WHAT IS BEING ASKED »
Search the records for lines that contain the word "congruence". Copy them all.
(RECORDS TO USE Opens)
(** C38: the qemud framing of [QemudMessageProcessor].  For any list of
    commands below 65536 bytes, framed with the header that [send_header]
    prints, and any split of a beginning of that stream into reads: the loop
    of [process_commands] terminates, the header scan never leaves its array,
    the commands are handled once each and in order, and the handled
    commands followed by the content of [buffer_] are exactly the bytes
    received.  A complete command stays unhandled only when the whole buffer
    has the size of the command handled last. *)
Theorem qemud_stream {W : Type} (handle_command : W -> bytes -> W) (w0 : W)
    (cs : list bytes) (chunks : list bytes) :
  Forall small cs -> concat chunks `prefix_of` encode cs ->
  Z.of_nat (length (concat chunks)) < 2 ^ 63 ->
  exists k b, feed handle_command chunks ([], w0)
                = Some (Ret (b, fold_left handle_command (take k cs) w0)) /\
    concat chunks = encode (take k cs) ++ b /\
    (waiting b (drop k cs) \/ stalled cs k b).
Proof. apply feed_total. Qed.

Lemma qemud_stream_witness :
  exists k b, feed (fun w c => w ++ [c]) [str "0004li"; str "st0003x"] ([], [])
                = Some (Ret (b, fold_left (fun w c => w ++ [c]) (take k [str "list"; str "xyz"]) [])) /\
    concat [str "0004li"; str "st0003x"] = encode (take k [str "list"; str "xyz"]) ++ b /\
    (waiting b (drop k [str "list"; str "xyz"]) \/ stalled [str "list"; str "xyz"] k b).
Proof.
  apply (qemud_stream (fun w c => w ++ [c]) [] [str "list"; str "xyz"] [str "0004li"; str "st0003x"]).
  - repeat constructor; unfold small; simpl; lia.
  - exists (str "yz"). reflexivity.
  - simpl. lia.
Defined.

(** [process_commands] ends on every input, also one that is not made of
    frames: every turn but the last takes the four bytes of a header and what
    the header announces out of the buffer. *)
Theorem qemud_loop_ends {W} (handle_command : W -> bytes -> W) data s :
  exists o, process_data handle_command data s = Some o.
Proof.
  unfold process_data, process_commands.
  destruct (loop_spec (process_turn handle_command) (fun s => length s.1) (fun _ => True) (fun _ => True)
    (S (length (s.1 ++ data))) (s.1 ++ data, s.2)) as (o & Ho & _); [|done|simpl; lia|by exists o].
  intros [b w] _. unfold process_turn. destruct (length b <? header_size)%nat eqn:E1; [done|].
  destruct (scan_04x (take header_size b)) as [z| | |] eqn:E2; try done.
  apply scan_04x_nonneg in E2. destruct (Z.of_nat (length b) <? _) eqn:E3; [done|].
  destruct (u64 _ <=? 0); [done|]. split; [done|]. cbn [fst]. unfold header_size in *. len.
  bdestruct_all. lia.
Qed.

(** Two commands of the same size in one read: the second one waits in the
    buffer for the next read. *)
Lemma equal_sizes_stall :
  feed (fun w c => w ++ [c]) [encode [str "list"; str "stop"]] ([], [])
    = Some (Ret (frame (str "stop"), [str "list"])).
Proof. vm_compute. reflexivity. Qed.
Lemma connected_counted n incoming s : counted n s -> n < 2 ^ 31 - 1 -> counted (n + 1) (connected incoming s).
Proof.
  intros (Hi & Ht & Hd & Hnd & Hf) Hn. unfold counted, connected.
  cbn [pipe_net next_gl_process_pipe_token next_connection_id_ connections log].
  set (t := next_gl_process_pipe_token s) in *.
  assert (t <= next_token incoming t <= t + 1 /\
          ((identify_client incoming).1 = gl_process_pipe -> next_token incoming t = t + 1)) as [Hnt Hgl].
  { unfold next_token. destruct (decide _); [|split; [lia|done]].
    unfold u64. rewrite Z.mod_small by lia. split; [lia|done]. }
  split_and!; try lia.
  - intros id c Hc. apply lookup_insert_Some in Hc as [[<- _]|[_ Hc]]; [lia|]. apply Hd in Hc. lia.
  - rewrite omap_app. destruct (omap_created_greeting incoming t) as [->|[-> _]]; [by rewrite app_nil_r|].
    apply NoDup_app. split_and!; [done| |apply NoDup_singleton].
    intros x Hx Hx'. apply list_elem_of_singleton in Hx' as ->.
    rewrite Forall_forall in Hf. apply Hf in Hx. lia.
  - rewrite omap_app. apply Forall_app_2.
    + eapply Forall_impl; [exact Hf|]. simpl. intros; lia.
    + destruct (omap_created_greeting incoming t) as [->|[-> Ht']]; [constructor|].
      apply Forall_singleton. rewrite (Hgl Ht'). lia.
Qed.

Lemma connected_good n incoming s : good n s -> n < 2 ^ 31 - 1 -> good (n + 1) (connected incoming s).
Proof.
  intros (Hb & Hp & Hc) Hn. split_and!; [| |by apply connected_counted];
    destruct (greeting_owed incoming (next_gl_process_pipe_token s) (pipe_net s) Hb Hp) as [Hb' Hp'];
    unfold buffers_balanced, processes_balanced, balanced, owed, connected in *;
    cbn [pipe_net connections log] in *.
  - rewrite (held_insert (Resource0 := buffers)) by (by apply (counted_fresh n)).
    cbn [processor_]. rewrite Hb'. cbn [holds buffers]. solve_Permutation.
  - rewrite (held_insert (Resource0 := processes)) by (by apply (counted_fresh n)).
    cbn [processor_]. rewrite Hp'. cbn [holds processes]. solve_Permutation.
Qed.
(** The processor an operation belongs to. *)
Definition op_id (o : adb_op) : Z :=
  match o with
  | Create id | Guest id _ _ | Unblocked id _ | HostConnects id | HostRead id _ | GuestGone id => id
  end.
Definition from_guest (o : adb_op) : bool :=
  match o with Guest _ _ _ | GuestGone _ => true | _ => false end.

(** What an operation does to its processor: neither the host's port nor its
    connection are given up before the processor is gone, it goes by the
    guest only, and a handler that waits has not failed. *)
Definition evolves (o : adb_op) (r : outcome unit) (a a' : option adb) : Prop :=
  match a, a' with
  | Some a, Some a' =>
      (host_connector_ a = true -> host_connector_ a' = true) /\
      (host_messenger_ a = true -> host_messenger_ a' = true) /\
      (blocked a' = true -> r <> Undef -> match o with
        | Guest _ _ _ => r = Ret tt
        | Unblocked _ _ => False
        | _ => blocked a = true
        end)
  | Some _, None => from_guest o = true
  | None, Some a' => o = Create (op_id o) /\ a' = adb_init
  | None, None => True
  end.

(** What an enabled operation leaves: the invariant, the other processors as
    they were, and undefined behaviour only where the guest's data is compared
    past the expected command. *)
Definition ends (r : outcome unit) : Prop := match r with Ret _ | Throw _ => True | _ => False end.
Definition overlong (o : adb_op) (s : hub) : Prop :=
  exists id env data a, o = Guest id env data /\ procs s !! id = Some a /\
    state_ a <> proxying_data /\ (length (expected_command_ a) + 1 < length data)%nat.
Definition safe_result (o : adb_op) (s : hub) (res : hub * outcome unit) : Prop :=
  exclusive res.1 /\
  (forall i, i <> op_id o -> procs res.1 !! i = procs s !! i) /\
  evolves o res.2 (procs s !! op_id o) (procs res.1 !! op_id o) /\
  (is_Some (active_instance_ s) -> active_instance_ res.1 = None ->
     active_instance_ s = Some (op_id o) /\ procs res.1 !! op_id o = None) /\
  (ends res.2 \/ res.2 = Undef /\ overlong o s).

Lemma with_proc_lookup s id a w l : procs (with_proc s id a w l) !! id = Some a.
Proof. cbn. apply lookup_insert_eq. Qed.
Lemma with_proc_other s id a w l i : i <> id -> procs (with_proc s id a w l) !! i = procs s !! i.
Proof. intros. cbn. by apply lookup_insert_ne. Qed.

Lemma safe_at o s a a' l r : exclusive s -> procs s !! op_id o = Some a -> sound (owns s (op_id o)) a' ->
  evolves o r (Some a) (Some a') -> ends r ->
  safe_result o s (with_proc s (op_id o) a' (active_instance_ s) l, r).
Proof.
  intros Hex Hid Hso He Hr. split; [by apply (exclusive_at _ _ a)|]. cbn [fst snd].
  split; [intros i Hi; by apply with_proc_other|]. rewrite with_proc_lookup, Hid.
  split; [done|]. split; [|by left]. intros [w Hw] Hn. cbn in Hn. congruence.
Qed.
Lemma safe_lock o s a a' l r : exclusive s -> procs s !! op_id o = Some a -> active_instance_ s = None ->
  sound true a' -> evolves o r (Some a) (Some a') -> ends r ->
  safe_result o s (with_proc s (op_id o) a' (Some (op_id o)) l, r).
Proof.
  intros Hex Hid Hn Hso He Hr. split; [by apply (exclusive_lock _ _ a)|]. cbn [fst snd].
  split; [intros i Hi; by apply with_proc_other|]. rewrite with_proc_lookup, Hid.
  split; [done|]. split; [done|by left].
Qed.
(RECORDS TO USE Closes)
(RECORDS TO USE Opens)
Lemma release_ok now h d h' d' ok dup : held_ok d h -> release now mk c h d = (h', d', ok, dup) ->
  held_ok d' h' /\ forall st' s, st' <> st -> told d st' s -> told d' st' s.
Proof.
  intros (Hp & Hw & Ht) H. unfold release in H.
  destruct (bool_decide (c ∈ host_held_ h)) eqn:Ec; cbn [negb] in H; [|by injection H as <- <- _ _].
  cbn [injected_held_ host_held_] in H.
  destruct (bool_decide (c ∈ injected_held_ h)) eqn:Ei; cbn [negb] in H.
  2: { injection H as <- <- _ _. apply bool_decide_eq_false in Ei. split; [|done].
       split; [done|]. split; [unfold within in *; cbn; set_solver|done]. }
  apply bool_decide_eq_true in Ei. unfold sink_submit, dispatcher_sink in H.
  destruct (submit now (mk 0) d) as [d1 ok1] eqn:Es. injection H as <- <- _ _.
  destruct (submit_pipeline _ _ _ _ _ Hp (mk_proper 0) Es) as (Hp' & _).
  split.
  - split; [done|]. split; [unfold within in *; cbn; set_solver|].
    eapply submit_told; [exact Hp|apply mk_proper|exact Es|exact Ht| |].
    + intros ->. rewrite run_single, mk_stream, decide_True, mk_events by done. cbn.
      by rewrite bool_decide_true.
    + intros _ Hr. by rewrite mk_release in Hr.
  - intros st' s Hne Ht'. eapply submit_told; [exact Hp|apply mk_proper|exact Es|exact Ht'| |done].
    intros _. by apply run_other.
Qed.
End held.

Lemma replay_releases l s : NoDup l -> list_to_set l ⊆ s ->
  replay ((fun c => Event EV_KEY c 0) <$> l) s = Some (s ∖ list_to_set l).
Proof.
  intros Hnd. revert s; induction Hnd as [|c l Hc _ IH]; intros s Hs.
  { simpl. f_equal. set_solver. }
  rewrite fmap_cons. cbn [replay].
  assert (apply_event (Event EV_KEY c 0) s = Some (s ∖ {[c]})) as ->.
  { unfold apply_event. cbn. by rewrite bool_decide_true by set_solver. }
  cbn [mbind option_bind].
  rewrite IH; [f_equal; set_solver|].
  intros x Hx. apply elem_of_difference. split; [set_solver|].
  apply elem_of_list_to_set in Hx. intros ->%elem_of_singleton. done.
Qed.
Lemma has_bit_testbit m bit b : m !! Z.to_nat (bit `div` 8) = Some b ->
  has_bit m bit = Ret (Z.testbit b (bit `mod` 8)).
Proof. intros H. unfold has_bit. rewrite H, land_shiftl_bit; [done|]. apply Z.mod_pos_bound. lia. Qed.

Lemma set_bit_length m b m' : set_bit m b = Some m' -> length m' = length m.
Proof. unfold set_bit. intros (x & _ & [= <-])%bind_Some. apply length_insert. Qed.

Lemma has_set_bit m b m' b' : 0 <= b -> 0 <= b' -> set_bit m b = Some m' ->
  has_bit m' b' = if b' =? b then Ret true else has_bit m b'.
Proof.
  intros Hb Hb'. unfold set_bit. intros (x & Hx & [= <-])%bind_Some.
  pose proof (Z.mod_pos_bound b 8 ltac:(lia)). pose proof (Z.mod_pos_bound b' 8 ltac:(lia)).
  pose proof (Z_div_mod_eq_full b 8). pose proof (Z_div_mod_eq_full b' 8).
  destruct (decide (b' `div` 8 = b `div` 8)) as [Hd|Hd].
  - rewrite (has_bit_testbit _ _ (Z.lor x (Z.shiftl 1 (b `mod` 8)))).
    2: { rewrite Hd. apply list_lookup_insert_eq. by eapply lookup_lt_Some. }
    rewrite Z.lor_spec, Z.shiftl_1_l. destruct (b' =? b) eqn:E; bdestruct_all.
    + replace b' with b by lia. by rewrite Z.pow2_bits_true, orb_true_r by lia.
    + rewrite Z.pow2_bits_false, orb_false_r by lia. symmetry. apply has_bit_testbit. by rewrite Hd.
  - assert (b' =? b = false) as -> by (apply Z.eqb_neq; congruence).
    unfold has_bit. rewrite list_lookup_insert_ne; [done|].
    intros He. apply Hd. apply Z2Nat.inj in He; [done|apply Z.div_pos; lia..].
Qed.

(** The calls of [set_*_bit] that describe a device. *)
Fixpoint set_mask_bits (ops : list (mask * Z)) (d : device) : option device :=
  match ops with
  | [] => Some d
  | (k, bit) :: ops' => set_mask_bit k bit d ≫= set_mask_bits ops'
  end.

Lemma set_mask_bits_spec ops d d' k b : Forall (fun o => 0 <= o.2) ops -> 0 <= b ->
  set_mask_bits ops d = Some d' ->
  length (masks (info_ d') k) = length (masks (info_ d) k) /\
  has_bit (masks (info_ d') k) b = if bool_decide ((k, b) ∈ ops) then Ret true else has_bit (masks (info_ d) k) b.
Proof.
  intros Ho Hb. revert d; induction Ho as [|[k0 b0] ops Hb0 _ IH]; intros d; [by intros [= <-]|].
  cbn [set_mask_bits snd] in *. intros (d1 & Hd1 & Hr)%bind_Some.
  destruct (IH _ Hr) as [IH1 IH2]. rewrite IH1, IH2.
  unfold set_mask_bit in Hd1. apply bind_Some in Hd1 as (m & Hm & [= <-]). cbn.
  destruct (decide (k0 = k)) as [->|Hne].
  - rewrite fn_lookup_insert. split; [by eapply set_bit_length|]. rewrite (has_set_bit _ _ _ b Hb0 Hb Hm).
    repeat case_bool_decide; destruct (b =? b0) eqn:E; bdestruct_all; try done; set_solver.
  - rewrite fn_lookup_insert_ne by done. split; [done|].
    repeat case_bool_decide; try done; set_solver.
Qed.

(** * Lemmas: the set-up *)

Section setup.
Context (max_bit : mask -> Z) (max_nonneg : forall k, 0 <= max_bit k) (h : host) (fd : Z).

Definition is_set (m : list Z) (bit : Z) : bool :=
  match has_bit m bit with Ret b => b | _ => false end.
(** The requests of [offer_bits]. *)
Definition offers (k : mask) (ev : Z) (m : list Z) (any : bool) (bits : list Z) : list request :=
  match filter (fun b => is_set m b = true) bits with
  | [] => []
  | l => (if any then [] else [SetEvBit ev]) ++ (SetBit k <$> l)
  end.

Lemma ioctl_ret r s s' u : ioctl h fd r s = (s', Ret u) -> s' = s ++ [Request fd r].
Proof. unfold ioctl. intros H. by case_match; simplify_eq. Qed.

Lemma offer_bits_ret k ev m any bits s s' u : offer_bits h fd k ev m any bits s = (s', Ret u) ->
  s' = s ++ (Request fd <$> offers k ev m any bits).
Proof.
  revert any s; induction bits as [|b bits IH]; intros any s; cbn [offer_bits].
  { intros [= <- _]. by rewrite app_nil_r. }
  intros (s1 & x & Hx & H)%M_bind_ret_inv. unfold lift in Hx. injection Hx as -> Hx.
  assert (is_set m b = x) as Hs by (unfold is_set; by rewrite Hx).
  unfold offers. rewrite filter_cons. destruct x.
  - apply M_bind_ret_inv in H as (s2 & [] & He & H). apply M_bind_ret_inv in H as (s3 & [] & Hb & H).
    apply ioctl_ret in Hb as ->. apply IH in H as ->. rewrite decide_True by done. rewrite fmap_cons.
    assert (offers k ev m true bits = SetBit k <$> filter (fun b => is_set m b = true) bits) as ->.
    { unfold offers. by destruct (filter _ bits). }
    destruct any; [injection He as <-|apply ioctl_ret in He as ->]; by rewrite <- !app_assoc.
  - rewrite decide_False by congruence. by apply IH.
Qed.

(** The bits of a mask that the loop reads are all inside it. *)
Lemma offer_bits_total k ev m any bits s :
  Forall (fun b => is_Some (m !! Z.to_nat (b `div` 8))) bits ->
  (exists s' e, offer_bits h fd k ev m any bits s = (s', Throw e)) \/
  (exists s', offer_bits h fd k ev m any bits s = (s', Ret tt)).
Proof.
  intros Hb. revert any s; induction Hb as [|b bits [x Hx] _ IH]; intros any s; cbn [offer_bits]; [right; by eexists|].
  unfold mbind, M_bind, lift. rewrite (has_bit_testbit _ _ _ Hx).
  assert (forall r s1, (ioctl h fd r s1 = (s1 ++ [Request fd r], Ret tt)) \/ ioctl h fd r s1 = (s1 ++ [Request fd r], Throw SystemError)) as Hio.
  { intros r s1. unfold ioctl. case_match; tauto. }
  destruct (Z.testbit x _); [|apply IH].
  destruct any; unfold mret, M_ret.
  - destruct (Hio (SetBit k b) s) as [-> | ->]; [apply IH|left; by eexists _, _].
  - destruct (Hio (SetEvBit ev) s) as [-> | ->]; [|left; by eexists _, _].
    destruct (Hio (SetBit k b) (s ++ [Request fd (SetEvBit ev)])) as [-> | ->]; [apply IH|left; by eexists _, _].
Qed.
(RECORDS TO USE Closes)
ANSWER »
  split; [done|]. split; [|by left]. intros [w Hw] Hn. cbn in Hn. congruence.
  - assert (b' =? b = false) as -> by (apply Z.eqb_neq; congruence).
  - rewrite decide_False by congruence. by apply IH.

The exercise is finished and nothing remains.